### [Problem details]
Your task is to count the lines of the records that contain "reflexivity". Answer with the number and nothing else.

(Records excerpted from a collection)
__________________________________________________
Lemma address_value_len a : len (address_value a) = 12.
Proof. unfold address_value, pbeEncodeUInt32, pbeEncodeUInt64. rewrite len_app, !len_le_store. reflexivity. Qed.

Lemma address_value_roundtrip {E} a : address_ok a -> address_pbeDeserialize (E := E) (address_value a) 12 = Ok (Some a).
Proof.
  intros [Hb Ho]. unfold address_pbeDeserialize, address_value, pbeEncodeUInt32, pbeEncodeUInt64. cbn [Z.ltb Z.compare Pos.compare Pos.compare_cont].
  rewrite decode_u64 by assumption. cbn [bind]. skip_fields. rewrite <- (app_nil_r (le_store 4 _)), decode_u32 by assumption. destruct a; reflexivity.
Qed.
__________________________________________________
### [Answer to the exercise]
2